Dans la tempête médiatique qui a suivi l’interruption du match entre le Sénégal et le Maroc, un récit s’est rapidement imposé : les Lions de la Téranga auraient quitté le terrain pendant plus de quinze minutes, provoquant la colère de la Confédération africaine de football.
Pourtant, une analyse minutieuse des images de BeIN Sports vient remettre en question cette version. Entre la 106ᵉ minute, moment où certains joueurs se dirigent vers les vestiaires, et la 110ᵉ minute, où l’ensemble de l’équipe revient sur le terrain, l’absence ne dure en réalité que quatre minutes. Le rappel des joueurs par Sadio Mané et le staff technique, dès la 108ᵉ minute, montre une volonté claire de reprendre la compétition sans délai.
Au-delà du chronométrage, c’est la question de l’équité qui pose problème. Les images montrent que des membres du staff et des remplaçants marocains ont pénétré à plusieurs reprises sur le terrain, contraignant même l’arbitre à intervenir physiquement. Punir le Sénégal pour un retard de quelques minutes tout en ignorant les violations de l’adversaire pourrait créer un dangereux précédent de « deux poids, deux mesures » dans le football africain.

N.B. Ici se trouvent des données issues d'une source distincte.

(** The second part: the datagram goes to its connection.  The lengths are [uint32]. *)
Definition deliver (t : Z) (dg : Datagram) (s : NetSessions) : option (NetSessions * list SessOut) :=
  let ip := dg_ip dg in let proto := dg_proto dg in
  let len := wrap 32 (dg_len dg - HdrLen ip) in
  let caplen := wrap 32 (dg_caplen dg - HdrLen ip) in
  let fails name := '(s, os) ← drop_frag false (dg_frag dg) s; Some (s, SessWeird name :: os) in
  if len <? min_hdr_len proto then fails "truncated_header"%string
  else if caplen <? min_hdr_len proto then fails "internally_truncated_header"%string
  else
    let data := Payload ip in
    let id := conn_id_of proto ip data in
    let k := BuildConnKey id in
    '(s, p, os1) ← find_conn k t id data proto s;
    match p with
    | None => Some (s, os1)
    | Some p =>
        match objects s !! p with
        | Some (OConn c) =>
            let is_orig := bool_decide (src_addr id = orig_addr c) && (src_port id =? orig_port c) in
            a ← a_packet t is_orig ip (swrap 32 len) (swrap 32 caplen) data (c_analyzer c);
            let s := set_objects (<[p := OConn (set_analyzer a c)]> (objects s)) s in
            '(s, os2) ← drop_frag true (dg_frag dg) s;
            Some (s, os1 ++ os2)
        | _ => None
        end
    end.

Definition DoNextPacket (t wire_len : Z) (ip : list Z) (s : NetSessions) : option (NetSessions * option Datagram * list SessOut) :=
  '(s, dg, os1) ← accept t wire_len ip s;
  match dg with
  | None => Some (s, None, os1)
  | Some dg => '(s, os2) ← deliver t dg s; Some (s, Some dg, os1 ++ os2)
  end.

(** [NextPacket], without an IP header that was extracted before: whether it looks like IPv4.  ARP has its own analyzer, if any. *)
Definition NextPacket (t wire_len : Z) (is_arp : bool) (ip : list Z) (s : NetSessions) : option (NetSessions * option Datagram * list SessOut) :=
  if Z.of_nat (List.length ip) <? 20 then Some (s, None, [SessWeird "truncated_IP"])
  else if ip_v ip =? 4 then DoNextPacket t wire_len ip s
  else if is_arp then Some (s, None, [])
  else Some (s, None, [SessWeird "non_IPv4_packet"]).
(* ===== verification/SessThms.v ===== *)
(** * Every packet reaches its connection and no other

    Theorems on [Sessions]: the key of a connection is that of both directions and of no other
    connection; the dictionary of [Dict] implements the table interface; and whatever the
    traffic, the state of a connection is what its own packets make of it. *)
From S2P Require Import Prelude Bytes CLib TelexUtil TelexTcp Reassem BroTcp TcpThms Frag Dict DictThms DictIter Sessions.
From Stdlib Require Import String ZArith Lia List Bool.
From stdpp Require Import gmap list.

Open Scope Z_scope.

(** ** Keys *)

(** An identity as packets give it. *)
Definition id_ok (id : ConnID) : Prop :=
  length (src_addr id) = 4%nat /\ length (dst_addr id) = 4%nat /\ Forall is_byte (src_addr id) /\ Forall is_byte (dst_addr id) /\
  0 <= src_port id < 65536 /\ 0 <= dst_port id < 65536.

Lemma le_bytes2_inj a b : 0 <= a < 65536 -> 0 <= b < 65536 -> le_bytes 2 a = le_bytes 2 b -> a = b.
Proof. intros Ha Hb E. rewrite <- (Z.mod_small a 65536), <- (Z.mod_small b 65536) by lia. change 65536 with (256 ^ Z.of_nat 2). now rewrite <- !le_value_bytes, E. Qed.
(** In a table with increasing keys, the entry at a position records
    exactly its own count. *)
Lemma recorded_at (u : list (Z * nat)) (j : nat) :
  keys_increasing u -> (j < length u)%nat ->
  recorded (fst (nth j u (0%Z, 0%nat))) u = snd (nth j u (0%Z, 0%nat)).
Proof.
  unfold keys_increasing. revert j.
  induction u as [|[k c] t IH]; simpl; intros j Hs Hj; [lia|].
  inversion Hs as [|? ? Ht Hall]; subst.
  destruct j as [|j]; simpl.
  - rewrite Z.eqb_refl.
    assert (recorded k t = 0%nat) as ->; [|lia].
    clear -Hall. induction t as [|[k' c'] t IH]; simpl; [reflexivity|].
    inversion Hall; subst. simpl in *.
    destruct (k =? k')%Z eqn:E; [apply Z.eqb_eq in E; lia|].
    now rewrite IH.
  - assert (Hj' : (j < length t)%nat) by lia.
    rewrite Forall_forall in Hall.
    specialize (Hall _ (nth_In t (0%Z, 0%nat) Hj')). simpl in Hall.
    destruct (_ =? k)%Z eqn:E; [apply Z.eqb_eq in E; lia|].
    now apply IH.
Qed.

Lemma recorded_positive (v : Z) (u : list (Z * nat)) :
  (0 < recorded v u)%nat ->
  exists j, (j < length u)%nat /\ fst (nth j u (0%Z, 0%nat)) = v.
Proof.
  induction u as [|[k c] t IH]; simpl; intros Hpos; [lia|].
  destruct (v =? k)%Z eqn:E.
  - apply Z.eqb_eq in E. exists 0%nat. simpl. split; [lia|congruence].
  - destruct (IH ltac:(lia)) as [j [Hj Hv]]. exists (S j). simpl.
    split; [lia|exact Hv].
Qed.

Lemma keys_increasing_nth (u : list (Z * nat)) (i j : nat) :
  keys_increasing u -> (i <= j)%nat -> (j < length u)%nat ->
  (fst (nth i u (0%Z, 0%nat)) <= fst (nth j u (0%Z, 0%nat)))%Z.
Proof.
  unfold keys_increasing. revert i j.
  induction u as [|p t IH]; simpl; intros i j Hs Hij Hj; [lia|].
  inversion Hs as [|? ? Ht Hall]; subst.
  destruct i as [|i], j as [|j]; simpl; try lia.
  - rewrite Forall_forall in Hall.
    assert (Hj' : (j < length t)%nat) by lia.
    specialize (Hall _ (nth_In t (0%Z, 0%nat) Hj')). lia.
  - apply IH; [exact Ht|lia|lia].
Qed.

(** [argmax_from] continues a scan whose best entry so far is [best], found
    at [best_i], over the already scanned prefix [p]. *)
Lemma argmax_from_spec (l p : list nat) (best_i best : nat) :
  (best_i < length p)%nat ->
  nth best_i p 0%nat = best ->
  (forall j, (j < length p)%nat -> (nth j p 0 <= best)%nat) ->
  (forall j, (j < best_i)%nat -> (nth j p 0 < best)%nat) ->
  let r := np.argmax_from best_i best (length p) l in
  (r < length (p ++ l))%nat
  /\ (forall j, (j < length (p ++ l))%nat ->
                (nth j (p ++ l) 0 <= nth r (p ++ l) 0)%nat)
  /\ (forall j, (j < r)%nat -> (nth j (p ++ l) 0 < nth r (p ++ l) 0)%nat).
Proof.
  revert p best_i best.
  induction l as [|c t IH]; intros p best_i best Hbi Hb Hle Hlt; simpl.
  - rewrite app_nil_r. rewrite Hb. auto.
  - assert (Hlen : length (p ++ [c]) = S (length p))
      by (rewrite length_app; simpl; lia).
    replace (p ++ c :: t) with ((p ++ [c]) ++ t)
      by (rewrite <- app_assoc; reflexivity).
    destruct (best <? c)%nat eqn:E.
    + apply Nat.ltb_lt in E. rewrite <- Hlen.
      apply IH.
      * lia.
      * rewrite app_nth2, Nat.sub_diag by lia. reflexivity.
      * intros j Hj. rewrite Hlen in Hj.
        destruct (Nat.eq_dec j (length p)) as [->|Hne].
        -- rewrite app_nth2, Nat.sub_diag by lia. simpl. lia.
        -- rewrite app_nth1 by lia. specialize (Hle j ltac:(lia)). lia.
      * intros j Hj. rewrite app_nth1 by lia.
        specialize (Hle j ltac:(lia)). lia.
    + apply Nat.ltb_ge in E. rewrite <- Hlen.
      apply IH.
      * lia.
      * rewrite app_nth1 by lia. exact Hb.
      * intros j Hj. rewrite Hlen in Hj.
        destruct (Nat.eq_dec j (length p)) as [->|Hne].
        -- rewrite app_nth2, Nat.sub_diag by lia. simpl. lia.
        -- rewrite app_nth1 by lia. apply Hle. lia.
      * intros j Hj. rewrite app_nth1 by lia. now apply Hlt.
Qed.

Lemma argmax_spec (l : list nat) :
  l <> [] ->
  exists i, np.argmax l = Ok i
    /\ (i < length l)%nat
    /\ (forall j, (j < length l)%nat -> (nth j l 0 <= nth i l 0)%nat)
    /\ (forall j, (j < i)%nat -> (nth j l 0 < nth i l 0)%nat).
Proof.
  destruct l as [|c t]; [congruence|]. intros _.
  exists (np.argmax_from 0 c 1 t). split; [reflexivity|].
  apply (@argmax_from_spec t [c] 0%nat c); simpl.
  - lia.
  - reflexivity.
  - intros [|j] Hj; [lia|lia].
  - intros j Hj. lia.
Qed.

Lemma unique_table_nonempty (a : list Z) : a <> [] -> np.unique_table a <> [].
Proof.
  destruct a as [|x t]; [congruence|]. intros _. unfold np.unique_table. simpl.
  destruct (fold_right np.unique_insert [] t) as [|[k c] u]; simpl;
    [discriminate|].
  destruct (x <? k)%Z; [discriminate|]. destruct (x =? k)%Z; discriminate.
Qed.

(** C5. On a non-empty label slice the vote returns a code of the slice
    whose number of occurrences is the highest, and among the codes that
    reach that number it returns the smallest. *)
Theorem majority_label_is_first_maximum (labels : list Z) :
  labels <> [] ->
  exists v, _majority_label labels = Ok v
    /\ In v labels
    /\ (forall w, (count_occ Z.eq_dec labels w
                   <= count_occ Z.eq_dec labels v)%nat)
    /\ (forall w, count_occ Z.eq_dec labels w = count_occ Z.eq_dec labels v ->
                  (v <= w)%Z).
Proof.
  intros Hne.
  pose proof (unique_table_increasing labels) as Hinc.
  pose proof (unique_table_nonempty Hne) as Hu.
  set (u := np.unique_table labels) in *.
  assert (Hc : map snd u <> []) by (destruct u; simpl; congruence).
  destruct (argmax_spec Hc) as [i [Hi [Hlt [Hmax Hfirst]]]].
  rewrite length_map in Hlt, Hmax.
  set (d := (0%Z, 0%nat)).
  assert (Hsnd : forall j, nth j (map snd u) 0%nat = snd (nth j u d))
    by (intro j; apply (map_nth snd u d)).
  assert (Hfst : forall j, nth j (map fst u) 0%Z = fst (nth j u d))
    by (intro j; apply (map_nth fst u d)).
  assert (Hrec : forall j, (j < length u)%nat ->
            count_occ Z.eq_dec labels (fst (nth j u d)) = snd (nth j u d)).
  { intros j Hj. rewrite <- recorded_unique_table. fold u.
    now apply recorded_at. }
  assert (Hpos : forall w, (0 < count_occ Z.eq_dec labels w)%nat ->
            exists j, (j < length u)%nat /\ fst (nth j u d) = w).
  { intros w Hw. apply recorded_positive. unfold u.
    now rewrite recorded_unique_table. }
  assert (Hbest : (0 < snd (nth i u d))%nat).
  { destruct labels as [|x t]; [congruence|].
    destruct (Hpos x) as [j [Hj Hx]].
    - simpl. destruct (Z.eq_dec x x); [lia|congruence].
    - specialize (Hmax j Hj). rewrite !Hsnd in Hmax.
      rewrite <- (Hrec j Hj), Hx in Hmax. simpl in Hmax.
      destruct (Z.eq_dec x x); [lia|congruence]. }
  exists (fst (nth i u d)).
  split; [|split; [|split]].
  - unfold _majority_label, np.unique_counts. fold u.
    rewrite Hi. simpl. now rewrite Hfst.
  - apply (count_occ_In Z.eq_dec). rewrite (Hrec i Hlt). exact Hbest.
  - intros w. rewrite (Hrec i Hlt).
    destruct (Nat.eq_dec (count_occ Z.eq_dec labels w) 0) as [->|Hw]; [lia|].
    destruct (Hpos w ltac:(lia)) as [j [Hj <-]].
    rewrite (Hrec j Hj). specialize (Hmax j Hj). now rewrite !Hsnd in Hmax.
  - intros w Hw. rewrite (Hrec i Hlt) in Hw.
    destruct (Hpos w ltac:(lia)) as [j [Hj <-]].
    rewrite (Hrec j Hj) in Hw.
    destruct (Nat.lt_ge_cases j i) as [Hji|Hij].
    + specialize (Hfirst j Hji). rewrite !Hsnd in Hfirst. lia.
    + now apply keys_increasing_nth.
Qed.
(** The [highlight] option of [pRef]: one function per descriptor field. *)
Record Highlight : Type := mkHighlight {
  hi_scope : string -> string;
  hi_name : string -> string;
  hi_range : string -> string
}.

Definition identity (x : string) : string := x.

Definition noHighlight : Highlight := mkHighlight identity identity identity.

(** JavaScript truthiness of a [string | null | undefined]. *)
Definition truthy (v : jsstr) : bool :=
  match v with
  | Some s => negb (String.eqb s EmptyString)
  | None => false
  end.

(** [pRef]: [@scope/name:range], the scope part only for a truthy scope. *)
Definition pRef (hi : Highlight) (scope : jsstr) (name : string) (range : jsstr)
  : string :=
  (if truthy scope then "@" ++ hi_scope hi (str_of scope) ++ "/" else EmptyString)
  ++ hi_name hi name ++ ":" ++ hi_range hi (str_of range).

(* ================================================================== *)
(** ** The descriptor matcher *)
(* ================================================================== *)

(** [PinDepsCommand.referencesPackage]. *)
Definition referencesPackage (refPkg : string)
  (scope : jsstr) (name : string) (range : jsstr) : bool :=
  let candidatePkg := pRef noHighlight scope name range in
  let exactMatch := String.eqb refPkg candidatePkg in
  let rangeMatch := includes [":" ++ str_of range; "*:" ++ str_of range] refPkg in
  exactMatch || rangeMatch.

(** [isDependencyExplicitlyIncluded]. *)
Definition isDependencyExplicitlyIncluded (o : Options)
  (scope : jsstr) (name : string) (range : jsstr) : bool :=
  let included :=
    existsb (fun includeRef => referencesPackage includeRef scope name range)
      (match alsoIncludePackages o with Some l => l | None => [] end) in
  let selected :=
    existsb (fun selectRef => referencesPackage selectRef scope name range)
      (match onlyPackages o with Some l => l | None => [] end) in
  included || selected.

(** The call in [processDependency] passes [{ name, range }] only, so the
    callee destructures an [undefined] scope. *)
Definition explicitlyIncluded (o : Options) (dependency : Descriptor) : bool :=
  isDependencyExplicitlyIncluded o None (name dependency) (range dependency).

(* ================================================================== *)
(** ** [Array.prototype.sort] as the engine performs it *)
(* ================================================================== *)

(** Both comparators of [processDependency] are inconsistent in the sense
    of the language standard (neither returns 0 on equal arguments), so
    the order they leave is the engine's.  The plugin runs on Node, whose
    engine sorts an array of fewer than 64 elements by taking the longest
    initial run (reversed when strictly descending) and inserting the
    remaining elements one by one with a binary search.  Longer arrays are
    cut into such runs that are then merged stably: for a constant
    negative comparator the first run is the whole array, and for a
    comparator that tests a strict weak order a stable sort has one
    result, so the same function describes them as well.  The engine only
    ever tests [order < 0]. *)
Section ArraySort.

Variable A : Type.
Variable comparefn : A -> A -> completion Z.

(** The loop of [CountAndMakeRun]: the run goes on while the order of
    each element against the previous one keeps the direction. *)
Fixpoint extendRun (isDescending : bool) (previousElement : A) (rest : list A)
  : completion (list A * list A) :=
  match rest with
  | [] => Normal ([], [])
  | currentElement :: rest' =>
      cbind (comparefn currentElement previousElement) (fun order =>
        if Bool.eqb isDescending (order <? 0)%Z
        then cbind (extendRun isDescending currentElement rest')
               (fun rr => Normal (currentElement :: fst rr, snd rr))
        else Normal ([], rest))
  end.

(** [CountAndMakeRun]: the initial run, put in ascending order, and the
    elements after it. *)
Definition CountAndMakeRun (l : list A) : completion (list A * list A) :=
  match l with
  | [] => Normal ([], [])
  | [x] => Normal ([x], [])
  | elementHigh :: elementLow :: rest =>
      cbind (comparefn elementLow elementHigh) (fun order =>
        let isDescending := (order <? 0)%Z in
        cbind (extendRun isDescending elementLow rest) (fun rr =>
          let run := elementHigh :: elementLow :: fst rr in
          Normal (if isDescending then rev run else run, snd rr)))
  end.

(** The binary search of [BinaryInsertionSort]; [right - left] shrinks
    at every turn, so [fuel >= right - left] lets the loop finish. *)
Fixpoint binarySearch (fuel : nat) (sorted : list A) (pivot : A)
  (left right : nat) : completion nat :=
  match fuel with
  | O => Normal left
  | S fuel' =>
      if (left <? right)%nat then
        let mid := (left + Nat.div2 (right - left))%nat in
        match nth_error sorted mid with
        | None => Normal left
        | Some element =>
            cbind (comparefn pivot element) (fun order =>
              if (order <? 0)%Z
              then binarySearch fuel' sorted pivot left mid
              else binarySearch fuel' sorted pivot (mid + 1)%nat right)
        end
      else Normal left
  end.

Definition insertAt (i : nat) (x : A) (l : list A) : list A :=
  (firstn i l ++ x :: skipn i l)%list.

Fixpoint BinaryInsertionSort (sorted rest : list A) : completion (list A) :=
  match rest with
  | [] => Normal sorted
  | pivot :: rest' =>
      cbind (binarySearch (length sorted) sorted pivot 0 (length sorted))
        (fun left => BinaryInsertionSort (insertAt left pivot sorted) rest')
  end.

Definition Array_sort (l : list A) : completion (list A) :=
  match l with
  | [] => Normal l
  | [_] => Normal l
  | _ =>
      cbind (CountAndMakeRun l) (fun rr => BinaryInsertionSort (fst rr) (snd rr))
  end.

End ArraySort.

(* ================================================================== *)
(** ** The report *)
(* ================================================================== *)

(** What the command sends to the [StreamReport]. *)
Inductive LogEntry : Type :=
| Info (text : string)
| Warning (text : string)
| Json (data : JsMap.t (JsMap.t jsstr)).

(** The report: the lines sent so far, oldest first, and the keys that
    [reportWarningOnce] has already seen. *)
Record Report : Type := mkReport {
  entries : list LogEntry;
  reportedWarnings : JsSet.t
}.

Definition emit (e : LogEntry) (r : Report) : Report :=
  mkReport (entries r ++ [e])%list (reportedWarnings r).

Definition reportInfo (text : string) (r : Report) : Report := emit (Info text) r.

Definition reportWarning (text : string) (r : Report) : Report :=
  emit (Warning text) r.

Definition reportJson (data : JsMap.t (JsMap.t jsstr)) (r : Report) : Report :=
  emit (Json data) r.

(** [reportWarningOnce]: the text is its own key. *)
Definition reportWarningOnce (text : string) (r : Report) : Report :=
  if JsSet.has text (reportedWarnings r) then r
  else reportWarning text (mkReport (entries r) (JsSet.add text (reportedWarnings r))).

Definition logVerboseWarning (o : Options) (prefix msg : string) (r : Report)
  : Report :=
  if negb (verbose o) then r else reportWarning (prefix ++ " " ++ msg) r.

Definition logVerboseInfo (o : Options) (prefix msg : string) (r : Report)
  : Report :=
  if negb (verbose o) then r else reportInfo (prefix ++ " " ++ msg) r.

(** The two non-ASCII glyphs of the messages, as UTF-8. *)
Definition utf8 (bytes : list nat) : string :=
  fold_right (fun b s => String (ascii_of_nat b) s) EmptyString bytes.

Definition checkMark : string := utf8 [226; 156; 147].
Definition rightArrow : string := utf8 [226; 134; 146].

(* ================================================================== *)
(** ** The command *)
(* ================================================================== *)

(** What one call of [processDependency] can write: the report and the two
    per-workspace maps it is handed. *)
Record DepState : Type := mkDepState {
  ds_log : Report;
  pinnableInWorkspace : JsMap.t Package;
  reportablePinsInWorkspace : JsMap.t jsstr
}.

(** The fields of the command object, and the manifest files on disk. *)
Record Command : Type := mkCommand {
  log : Report;
  locatorsByIdent : JsMap.t JsSet.t;
  workspaces : list Workspace;
  pinnableByWorkspaceCwd : JsMap.t (JsMap.t Package);
  reportablePinsByWorkspaceCwd : JsMap.t (JsMap.t jsstr);
  disk : JsMap.t Manifest
}.

(** What the loop of [pinDependencies] over one workspace can write. *)
Record PinState : Type := mkPinState {
  ps_log : Report;
  ps_manifest : Manifest;
  ps_disk : JsMap.t Manifest
}.

Definition typeError (what : string) : string := "TypeError: " ++ what.

(** [range.match] against the pattern "any characters from start to end":
    the dot stops at a line terminator, so the match is [null] exactly for
    a range that holds one; otherwise group 1 is the whole range. *)
Fixpoint hasLineTerminator (s : string) : bool :=
  match s with
  | EmptyString => false
  | String c rest =>
      if (nat_of_ascii c =? 10)%nat || (nat_of_ascii c =? 13)%nat then true
      else
        match rest with
        | String c2 (String c3 _) =>
            if (nat_of_ascii c =? 226)%nat && (nat_of_ascii c2 =? 128)%nat
               && ((nat_of_ascii c3 =? 168)%nat || (nat_of_ascii c3 =? 169)%nat)
            then true
            else hasLineTerminator rest
        | _ => hasLineTerminator rest
        end
  end.
(** Scenario S1: project deny beats global allow; one new audit row. *)
Example evaluate_S1 :
  evaluate "S" "P" "req-1" "Bash" [("command", JStr "rm -rf /tmp/x")] sampleWorld
  = (Normal (mkDecision "deny" None),
     logged sampleWorld sampleDatabase
       (PermissionLogEntry.mk "uuid-0" "S" "req-1" "Bash"
          ("{" +:+ JsVal.quote "command" +:+ ":"
           +:+ JsVal.quote "rm -rf /tmp/x" +:+ "}")
          "deny" "auto_rule" (Some "rule-project") "system" 1000)).
Proof. reflexivity. Qed.

(** Scenario S2: a prefix pattern that does not match falls through to
    the default, which the audit row tells apart. *)
Example evaluate_S2 :
  let rule := PermissionRule.mk "rule-git" (Some "P") "Bash" (Some "git:*") "allow"
                                (SInt 0) 0 in
  let d := mkDatabase ["P"] [rule] [sampleSession] [] [] in
  let w := set_db (Some d) sampleWorld in
  (∃ row, evaluate "S" "P" "req-1" "Bash" [("command", JStr "git commit -m hi")] w
          = (Normal (mkDecision "allow" None), logged w d row)
          ∧ PermissionLogEntry.decision_source row = "auto_rule"
          ∧ PermissionLogEntry.rule_id row = Some "rule-git")
  ∧ (∃ row, evaluate "S" "P" "req-2" "Bash" [("command", JStr "digits are fun")] w
            = (Normal (mkDecision "allow" None), logged w d row)
            ∧ PermissionLogEntry.decision_source row = "auto_default"
            ∧ PermissionLogEntry.rule_id row = None).
Proof. split; eexists; (split; [reflexivity|split; reflexivity]). Qed.

(** A rule of lower priority whose pattern is not a regular expression is
    not reached when a rule before it matches: the call returns. *)
Example evaluate_unreached_pattern :
  let rule := PermissionRule.mk "rule-q" (Some "P") "Bash" (Some "?x") "deny"
                                (SInt 1) 0 in
  let d := mkDatabase ["P"] (permission_rules sampleDatabase ++ [rule])
                      [sampleSession] [] [] in
  let w := set_db (Some d) sampleWorld in
  ∃ row, evaluate "S" "P" "req-1" "Bash" [("command", JStr "rm -rf /tmp/x")] w
         = (Normal (mkDecision "deny" None), logged w d row)
         ∧ PermissionLogEntry.rule_id row = Some "rule-project".
Proof. eexists. split; reflexivity. Qed.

Désormais, le Tribunal Arbitral du Sport (TAS) est saisi de l’affaire. Avec ces preuves visuelles, le Sénégal dispose d’arguments solides pour contester la sanction, soulignant que la décision de la CAF semble davantage guidée par l’émotion médiatique que par la réalité du terrain. Pour les observateurs, rétablir les faits est essentiel pour protéger l’intégrité des compétitions africaines et éviter que des sanctions ne reposent sur des perceptions erronées plutôt que sur la chronologie exacte du jeu.